MLPerf v0.6 examines the training performance of machine learning acceleration hardware in 6 common usage categories. Among the results announced today: Nvidia's Tesla V100 Tensor Core GPUs have used a Nvidia DGX SuperPOD to complete the ResNet-50 on-site training for image classification in 80 seconds. In contrast, the same task using a DGX-1 station in 2017 took 8 hours to complete model training. The reinforcement learning with Minigo, an open source implementation of the AlphaGoZero model, took place in 13.5 minutes, which is also a new record.
At Nvidia, the latest results of the training index are mainly the result of advances in software.
"In the space of just seven months on the same DGX-2 station, our customers can now benefit from performance up to 80% better, which is explained by all the software improvements. , all the work done by our ecosystem, "said a spokesman for the company. says in a phone call.
The Google Cloud TPU v3 pods also demonstrated record results in terms of automatic translation from English to German of the Transformer model in 51 seconds.

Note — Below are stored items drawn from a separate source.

(** C8.  The extension sub menu helper is called with at most three
    extensions: the first three, in registry order, of those that are of
    link type and have a title and a description that are not empty; no
    other extension reaches it.  The menu is the builder's own entries,
    in their fixed places, with the helper's answer for these links
    between the inspect entry and the More entry and nowhere else: so
    the links included in the menu are these, at most three, and when
    the helper answers with at most one entry per link the menu holds at
    most three extension entries.  An extension that is not among them
    is not considered at all: with a registry that yields the same three
    the menu is the same. *)
Theorem C8_extension_links (w : World) (inp : Inputs) (s : Store)
    (exts : list PluginExtension) (ctx : PluginExtensionPanelContext)
    (placement : string) :
  Called (CreateExtensionSubMenu exts ctx placement) ∈ (panelMenuBehavior w inp s).2 →
  let answer := w (CreateExtensionSubMenu exts ctx placement) in
  (length exts ≤ 3)%nat
  ∧ exts = take 3 (filter considered (extensionsOf w s))
  ∧ (∀ x, x ∈ exts → considered x ∧ x ∈ extensionsOf w s)
  ∧ (∀ exts' ctx' placement',
       Called (CreateExtensionSubMenu exts' ctx' placement')
         ∈ (panelMenuBehavior w inp s).2 →
       exts' = exts)
  ∧ (∀ items, SetState items ∈ (panelMenuBehavior w inp s).2 →
       ∃ explore canCreateAlertRule,
         exploreResult w inp = Returned explore
         ∧ items
           = (if negb (editPanel (dashboard inp)) then [viewItem inp] else [])
             ++ (if canEditDashboard (dashboard inp) && editable (dashboard inp)
                    && negb (isRepeatCloneOrChildOf (panel inp))
                    && negb (editPanel (dashboard inp))
                 then [editItem inp] else [])
             ++ (if viewPanelScene (dashboard inp)
                 then [exitFullscreenItem] else [])
             ++ (if negb (editPanel (dashboard inp))
                    && canEditDashboard (dashboard inp)
                    && negb (isRepeatCloneOrChildOf (panel inp))
                 then [removeItem] else [])
             ++ [shareItem]
             ++ option_list explore
             ++ [inspectItem [ inspectTabItem inp "Data" TabData;
                               inspectTabItem inp "Query" TabQuery;
                               inspectTabItem inp "Panel JSON" TabJSON ]]
             ++ answer
             ++ [moreItem
                   ((if bool_decide (pluginId (state (panel inp)) = "piechart")
                         && legendIsTable inp
                     then [convertToTableItem] else [])
                    ++ (if canEditDashboard (dashboard inp)
                           && negb (isRepeatCloneOrChildOf (panel inp))
                        then [duplicateItem; copyItem] else [])
                    ++ (if isLibraryPanel (panel inp)
                        then (if canEditDashboard (dashboard inp)
                              then [unlinkItem "Unlink library panel"] else [])
                        else (if hasAccessToExplore inp
                                 && negb (bool_decide
                                            (pluginId (state (panel inp))
                                             = "timeseries"))
                              then [createLibraryPanelItem] else []))
                    ++ [panelTimeOverrideItem]
                    ++ (if linksOf w inp is []
                        then [] else [panelLinksItem (linksOf w inp)])
                    ++ (if canCreateAlertRule
                           && negb (isRepeatCloneOrChildOf (panel inp))
                        then [newAlertRuleItem] else [])
                    ++ [getHelpItem])])
  ∧ ((length answer ≤ length exts)%nat → (length answer ≤ 3)%nat)
  ∧ (∀ w' : World,
       (∀ c, (∀ g point, c ≠ InvokeGetPluginExtensions g point) → w' c = w c) →
       take 3 (filter considered (extensionsOf w' s)) = exts →
       menusSet (panelMenuBehavior w' inp s).2
       = menusSet (panelMenuBehavior w inp s).2).
Proof.
  intros Hcall answer.
  assert (∀ exts' ctx' placement',
            Called (CreateExtensionSubMenu exts' ctx' placement')
              ∈ (panelMenuBehavior w inp s).2 →
            exts' = take 3 (filter considered (extensionsOf w s))
            ∧ ctx' = panelContext inp ∧ placement' = "top") as Hargs.
  { intros exts' ctx' placement' (-> & -> & -> & _)%extension_called_inv.
    by rewrite linkExtensionsOf_considered. }
  destruct (extension_called_inv _ _ _ _ _ _ Hcall) as (_ & _ & _ & Hemb).
  destruct (Hargs _ _ _ Hcall) as (Hexts & -> & ->).
  assert ((length exts ≤ 3)%nat) as Hlen.
  { rewrite Hexts, length_take. lia. }
  assert (answer = extensionSubMenuOf w inp s) as Hanswer.
  { subst answer. unfold extensionSubMenuOf.
    by rewrite linkExtensionsOf_considered, <- Hexts. }
  split_and!.
  - done.
  - done.
  - intros x Hx. rewrite Hexts in Hx. apply subseteq_take in Hx.
    by apply list_elem_of_filter in Hx.
  - intros exts' ctx' placement' Hcall'.
    destruct (Hargs _ _ _ Hcall') as (-> & _). done.
  - intros items [(? & _)|(_ & e & c & He & _ & ->)]%setState_inv; [congruence|].
    exists e, c. split; [done|]. unfold builtMenu.
    rewrite selected_topTable, selected_moreTable, Hanswer, <- !app_assoc. done.
  - lia.
  - intros w' Hsame Hexts'.
    assert (∀ pid, w' (GetPanelLinks pid) = w (GetPanelLinks pid)) as Hlinks.
    { intros pid. by apply (Hsame (GetPanelLinks pid)). }
    apply menus_of_answers.
    + by apply (Hsame TryGetExploreUrlForPanel).
    + rewrite <- Hanswer. subst answer. unfold extensionSubMenuOf.
      rewrite linkExtensionsOf_considered, Hexts'.
      by apply (Hsame (CreateExtensionSubMenu exts (panelContext inp) "top")).
    + unfold linksOf. by rewrite Hlinks.
    + by apply (Hsame (GetCreateAlertInMenuAvailability (alertArgs inp))).
Qed.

The TPU modules also achieved record performance in the ResNet-50 image classification repository with the ImageNet dataset, and were trained in another object detection category in 1 minute and 12 seconds.
The Google Cloud TP3 v3 pods that can leverage the power of more than 1,000 TPU chips were made available for the first time in public beta in May.

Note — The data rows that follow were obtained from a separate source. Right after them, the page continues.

(* ===== verification/Types.v ===== *)
(** * F64: binary64 arithmetic

    The operations on [f64] the sources use, by the [SpecFloat] of the Standard
    Library at 53 bits of precision and an exponent range of 1024. [usize] is 64 bits
    wide. *)

From Stdlib Require Export SpecFloat.
From S2P Require Import Prelude.

(** [z as f64], the two operations, and [f as u64], which truncates and saturates. *)
Definition f64_of (z : Z) : spec_float := binary_normalize 53 1024 z 0 false.
Definition f64_div (a b : spec_float) : spec_float := SFdiv 53 1024 a b.
Definition f64_mul (a b : spec_float) : spec_float := SFmul 53 1024 a b.
Definition f64_as_u64 (f : spec_float) : N :=
  match f with
  | S754_finite false m e => N.min (Z.to_N (if (0 <=? e)%Z then Zpos m * 2 ^ e else Zpos m / 2 ^ (- e))%Z) U64_MAX
  | S754_infinity false => U64_MAX
  | _ => 0
  end.

Lemma f64_as_u64_bound f : f64_as_u64 f <= U64_MAX.
Proof. destruct f as [|[]| |[]]; cbn; lia. Qed.

(** * Bytes: fixed-width integer encodings

    [to_be_bytes], [to_le_bytes] and their inverses, as the sources use them
    for the spend preimage, the wire's length prefix, the store's schema
    version and the 32-byte form of a hash. A byte is an [N] below 256. *)

Definition byte_ok (b : N) : Prop := b < 256.

(** Little-endian: the [n] low bytes of [w], and the value of a byte string. *)
Fixpoint le_bytes (n : nat) (w : N) : list N :=
  match n with
  | O => []
  | S n' => w mod 256 :: le_bytes n' (w / 256)
  end.

Fixpoint le_val (l : list N) : N :=
  match l with
  | [] => 0
  | b :: l' => b + 256 * le_val l'
  end.

(** Big-endian. *)
Definition be_bytes (n : nat) (w : N) : list N := reverse (le_bytes n w).
Definition be_val (l : list N) : N := le_val (reverse l).

Section encodings.

Lemma length_le_bytes n w : length (le_bytes n w) = n.
Proof. revert w. induction n; intros; cbn; auto. Qed.

Lemma length_be_bytes n w : length (be_bytes n w) = n.
Proof. unfold be_bytes. by rewrite length_reverse, length_le_bytes. Qed.

Lemma le_bytes_ok n w : Forall byte_ok (le_bytes n w).
Proof.
  revert w. induction n as [|n IH]; intros w; cbn; constructor; auto.
  unfold byte_ok. apply N.mod_lt. lia.
Qed.

Lemma be_bytes_ok n w : Forall byte_ok (be_bytes n w).
Proof. unfold be_bytes. apply Forall_reverse, le_bytes_ok. Qed.

Lemma le_val_bytes n w : w < 256 ^ N.of_nat n -> le_val (le_bytes n w) = w.
Proof.
  revert w. induction n as [|n IH]; intros w Hw.
  - change (256 ^ N.of_nat 0) with 1 in Hw. cbn. lia.
  - cbn [le_bytes le_val]. rewrite IH.
    + pose proof (N.div_mod w 256). lia.
    + rewrite Nat2N.inj_succ, N.pow_succ_r' in Hw. apply N.Div0.div_lt_upper_bound. lia.
Qed.

Lemma be_val_bytes n w : w < 256 ^ N.of_nat n -> be_val (be_bytes n w) = w.
Proof. intros. unfold be_val, be_bytes. rewrite reverse_involutive. by apply le_val_bytes. Qed.

Lemma le_bytes_val l : Forall byte_ok l -> le_bytes (length l) (le_val l) = l.
Proof.
  induction 1 as [|b l Hb _ IH]; [done|]. cbn [length le_bytes le_val].
  unfold byte_ok in Hb.
  replace (b + 256 * le_val l) with (b + le_val l * 256) by lia.
  rewrite N.Div0.mod_add, N.mod_small by lia.
  rewrite N.div_add, N.div_small, N.add_0_l by lia. by rewrite IH.
Qed.

Lemma le_val_bound l : Forall byte_ok l -> le_val l < 256 ^ N.of_nat (length l).
Proof.
  induction 1 as [|b l Hb _ IH]; [done|]. cbn [length le_val].
  unfold byte_ok in Hb. rewrite Nat2N.inj_succ, N.pow_succ_r'. lia.
Qed.

(** Equal encodings of in-range integers are encodings of the same integer. *)
Lemma be_bytes_inj n a b :
  a < 256 ^ N.of_nat n -> b < 256 ^ N.of_nat n -> be_bytes n a = be_bytes n b -> a = b.
Proof. intros Ha Hb H. rewrite <-(be_val_bytes n a Ha), H. by apply be_val_bytes. Qed.

Lemma le_bytes_inj n a b :
  a < 256 ^ N.of_nat n -> b < 256 ^ N.of_nat n -> le_bytes n a = le_bytes n b -> a = b.
Proof. intros Ha Hb H. rewrite <-(le_val_bytes n a Ha), H. by apply le_val_bytes. Qed.

End encodings.

(** * Types: the chain's data

    The structs of [lib/src/types/transaction.rs] and
    [lib/src/types/block.rs] and the error enum of [lib/src/error.rs].

    A [U256], and so a [Hash] and a target, is an [N]; a [Uuid] is an [N];
    a [DateTime<Utc>] is a [Z], nanoseconds since the Unix epoch; a public
    key is its SEC1 byte string, which is what [crypto.rs] orders, prints
    and compares it by; a private key and a signature are their byte
    strings. *)

Abbreviation Hash := N.
Abbreviation Uuid := N.
Abbreviation DateTime := Z.
Abbreviation PublicKey := (list N).
Abbreviation PrivateKey := (list N).
Abbreviation Signature := (list N).

(** [chrono::Duration::seconds] and [minutes], in nanoseconds. *)
Definition seconds (s : Z) : Z := (s * 1000000000)%Z.
Definition minutes (m : Z) : Z := seconds (m * 60).

(** [chrono::Duration::num_seconds]: whole seconds, rounded toward zero. *)
Definition num_seconds (d : Z) : Z := Z.quot d 1000000000.

Inductive BtcError : Type :=
| InvalidTransaction
| InvalidBlock
| OrphanBlock
| InvalidBlockHeader
| InvalidTransactionInput
| InvalidTransactionOutput
| InvalidMerkleRoot
| InvalidHash
| InvalidSignature
| InvalidPublicKey
| InvalidPrivateKey.

Record TransactionInput := mkInput {
  prev_transaction_output_hash : Hash;
  signature : Signature
}.

Record TransactionOutput := mkOutput {
  value : N;
  unique_id : Uuid;
  pubkey : PublicKey
}.

Record Transaction := mkTransaction {
  inputs : list TransactionInput;
  outputs : list TransactionOutput
}.

Record BlockHeader := mkHeader {
  timestamp : DateTime;
  nonce : N;
  prev_block_hash : Hash;
  merkle_root : Hash;
  target : N
}.

Record Block := mkBlock {
  header : BlockHeader;
  transactions : list Transaction
}.

(** The UTXO set: each unspent output under its hash, with the bit that says
    a mempool transaction already spends it. *)
Abbreviation Utxos := (gmap Hash (bool * TransactionOutput)).

#[global] Instance BtcError_eq_dec : EqDecision BtcError.
Proof. solve_decision. Defined.
#[global] Instance TransactionInput_eq_dec : EqDecision TransactionInput.
Proof. solve_decision. Defined.
#[global] Instance TransactionOutput_eq_dec : EqDecision TransactionOutput.
Proof. solve_decision. Defined.
#[global] Instance Transaction_eq_dec : EqDecision Transaction.
Proof. solve_decision. Defined.
#[global] Instance BlockHeader_eq_dec : EqDecision BlockHeader.
Proof. solve_decision. Defined.
#[global] Instance Block_eq_dec : EqDecision Block.
Proof. solve_decision. Defined.

(** The hashes a transaction spends, in order. *)
Definition spends (tx : Transaction) : list Hash :=
  prev_transaction_output_hash <$> inputs tx.

(** The value a transaction pays, exactly. *)
Definition output_total (tx : Transaction) : N := sumN (value <$> outputs tx).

Submissions to the latest round of comparative training tests were made by Intel, Google and Nvidia. Nvidia and Google have demonstrated that they are making some of the world's fastest hardware for the training of artificial intelligence models when MLPerf shared the first benchmark results of the training in December 2018.
This news follows the launch of MLPerf's reference inference tests for computer vision and language translation last month. The results of the first MLPerf inference reference will be reviewed in September and released to the public in October, said the co-chair of the MLPerf inference working group, David Kanter, at VentureBeat at the time of writing. ;a telephone interview.
MLPerf is a group of 40 organizations that play a key role in the creation of hardware and artificial intelligence models, such as Amazon, Arm, Baidu, Google and Microsoft.